Modeste Moussorgski : Tableaux d’une exposition

David Kadouch (piano)


D. Kadouch (© F. Burger)


Pour sa traditionnelle «vitrine» parisienne de printemps, «Piano aux Jacobins» renonce aux fastes du Théâtre des Champs-Elysées au profit du cadre plus intime de l’Athénée, mais l’essentiel demeure: le plus beau programme de salle de la saison, illustré cette année de onze «visions nocturnes» du photographe Axel Arno, et, surtout, une programmation toujours aussi remarquable pour cette trente-troisième édition qui s’annonce. Du 4 au 28 septembre, le festival toulousain, qui continue par ailleurs à s’exporter en Chine (douze concerts dans quatre villes différentes du 25 mai au 3 juin), invite en effet les plus grands pianistes, indépendamment de leur notoriété – de Krystian Zimerman aux trop méconnus Henri Barda et Anne-Marie McDermott –, de leur répertoire – avec les jazzmen Thomas Ehnco, Grégory Privat et Baptiste Trotignon – et de leur âge – de Menahem Pressler (88 ans) à Guillaume Vincent (20 ans). Catherine d’Argoubet et Paul-Arnaud Péjouan, cofondateurs de cette manifestation, restent en outre fidèles à leur souci d’établir des correspondances avec la peinture au travers de la présence d’un artiste associé, le Chinois Xiao Fan (né en 1954), et de quatre «tableaux concerts» se tenant au musée Les Abattoirs.
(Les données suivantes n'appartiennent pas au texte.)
(** C5 on [three_walls] in binary64: the wall [x <= -1] leaves nothing of
    the cell of the particle at (0.5,0.5,0.5), and both [compute_cell]
    return false although the search given to them would return true. *)
Lemma wall_annihilation_is_no_cell_witness :
  let cb := three_walls (D:=float) in
  let con := container_poly.Make cb 0%float 0%float 0%float in
  let c := (0, 0, 0, 0, 0, 0)%float in
  stored_at cb 1 0 0.5%float 0.5%float 0.5%float /\
  exists r, initialize_voronoicell cb c at_particle = Some r /\
    in_ok r = false /\
    snd <$> container.compute_cell
              (fun cb' c' _ _ _ _ _ _ _ _ => Some (cb', c', true)) cb c at_particle
    = Some false /\
    snd <$> container_poly.compute_cell
              (fun cb' c' _ _ _ _ _ _ _ _ => Some (cb', c', true)) con c at_particle
    = Some false.
Proof.
  intros cb con c.
  assert (Hst : stored_at cb 1 0 0.5%float 0.5%float 0.5%float).
  { exists [0.5; 0.5; 0.5; 0; 0; 0]%float. vm_compute. auto. }
  split; [exact Hst|].
  destruct (wall_annihilation_is_no_cell float _ _ _ cb c at_particle _ _ _
              (fun cb' c' _ _ _ _ _ _ _ _ => Some (cb', c', true))
              (fun cb' c' _ _ _ _ _ _ _ _ => Some (cb', c', true))
              con Hst eq_refl)
    as (r & Hr & Hok & _ & Hcc).
  assert (Hko : in_ok r = false) by (rewrite Hok; vm_compute; reflexivity).
  destruct (Hcc Hko) as [Hc1 Hc2].
  exists r. rewrite Hc1, Hc2. auto.
Defined.

(** C9. With no wall, [point_inside_walls] is true at every point,
    [apply_walls] returns true and hands the cell back as it received it,
    having invoked no [cut_cell]; so [initialize_voronoicell] returns true
    with the cell exactly as [c.init] made it. *)
Theorem no_walls_no_cut :
  forall (D : Type) (HD : DoubleOps D) (C : Type) (HC : VoronoiCell D C)
         (c : C) (x y z : D),
    point_inside_walls (C:=C) [] x y z = true /\
    apply_walls [] c x y z = (c, true) /\
    invoked [] c x y z = [] /\
    (forall (cb : container_base D C) (vl : v_loop),
       walls cb = [] ->
       stored_at cb (vl_ijk vl) (vl_q vl) x y z ->
       exists r, initialize_voronoicell cb c vl = Some r /\
         in_cell r = initial_cell cb c x y z /\ in_ok r = true).
Proof.
  intros D HD C HC c x y z. repeat split.
  intros cb vl Hws Hst. eexists.
  split; [apply initialize_voronoicell_stored; exact Hst|].
  rewrite Hws. simpl. auto.
Qed.

(** C9 on [one_particle], which has no wall, in exact arithmetic. *)
Lemma no_walls_no_cut_witness :
  walls (one_particle (D:=Q)) = [] /\
  stored_at (one_particle (D:=Q)) 1 0 (1 # 2)%Q (1 # 2)%Q (1 # 2)%Q /\
  exists r,
    initialize_voronoicell (one_particle (D:=Q)) (0, 0, 0, 0, 0, 0)%Q at_particle
    = Some r /\
    in_cell r = ((0 - (1 # 2))%Q, (1 - (1 # 2))%Q, (0 - (1 # 2))%Q,
                 (1 - (1 # 2))%Q, (0 - (1 # 2))%Q, (1 - (1 # 2))%Q) /\
    in_ok r = true.
Proof.
  assert (Hst : stored_at (one_particle (D:=Q)) 1 0 (1 # 2)%Q (1 # 2)%Q (1 # 2)%Q).
  { exists [1 # 2; 1 # 2; 1 # 2; 0; 0; 0]%Q. vm_compute. auto. }
  split; [reflexivity|]. split; [exact Hst|].
  exact (proj2 (proj2 (proj2
           (no_walls_no_cut Q _ (box_cell Q) _ (0, 0, 0, 0, 0, 0)%Q
              (1 # 2)%Q (1 # 2)%Q (1 # 2)%Q)))
           one_particle at_particle eq_refl Hst).
Defined.


(** ** The point-in-domain test *)

Lemma in_range_exact (a b x : Q) :
  container_base.in_range a b x = true <-> (a <= x /\ x <= b)%Q.
Proof.
  unfold container_base.in_range. simpl.
  rewrite andb_true_iff, !Qle_bool_iff. reflexivity.
Qed.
Sous les yeux de bon nombre de (jeunes) consœurs et confrères (Delphine Bardin, David Bismuth, Dana Ciocarlie, Romain Hervé, ...), le récital de David Kadouch (né en 1985), troisième prix au concours Beethoven de Bonn (2005) et quatrième prix au concours de Leeds (2009), identique à celui qu’il avait proposé en septembre dernier au cloître des Jacobins, reprend également l’intégralité du programme de son disque russe récemment paru chez Mirare. Dans la rare tonalité de sol dièse mineur, le non moins rare Prélude et Fugue (1910) de Taneïev constitue une heureuse trouvaille, car s’il adopte une forme académique, il évoque aussi bien les enchaînements harmoniques d’un Scriabine que l’appétit digital d’un Prokofiev et le climat fiévreux d’un Rachmaninov, la Fugue se plaçant également sous le patronage méphistophélique de Liszt. Parmi les quatorze Sonates de Medtner, la Dixième «Reminiscenza» (1918) est la seule à s’être maintenue un tant soit peu au répertoire: de cette courte page d’un seul tenant, Kadouch fait ressortir le caractère narratif et rhapsodique que suggère le sous-titre, tirant de son Yamaha une large palette de nuances et de sonorités. Ne figurant pas sur son disque, les deux Préludes de Debussy, extraits respectivement du Second Livre (1912) et du Premier (1910), s’inscrivent dans la même période sinon dans le même style: de «réminiscence», il est d’ailleurs aussi question dans «Les fées sont d’exquises danseuses», avec une citation furtive, in fine, de l’Ouverture d’Obéron de Weber, avant «Ce qu’a vu le vent d’Ouest», haut en couleur, dramatique et virtuose.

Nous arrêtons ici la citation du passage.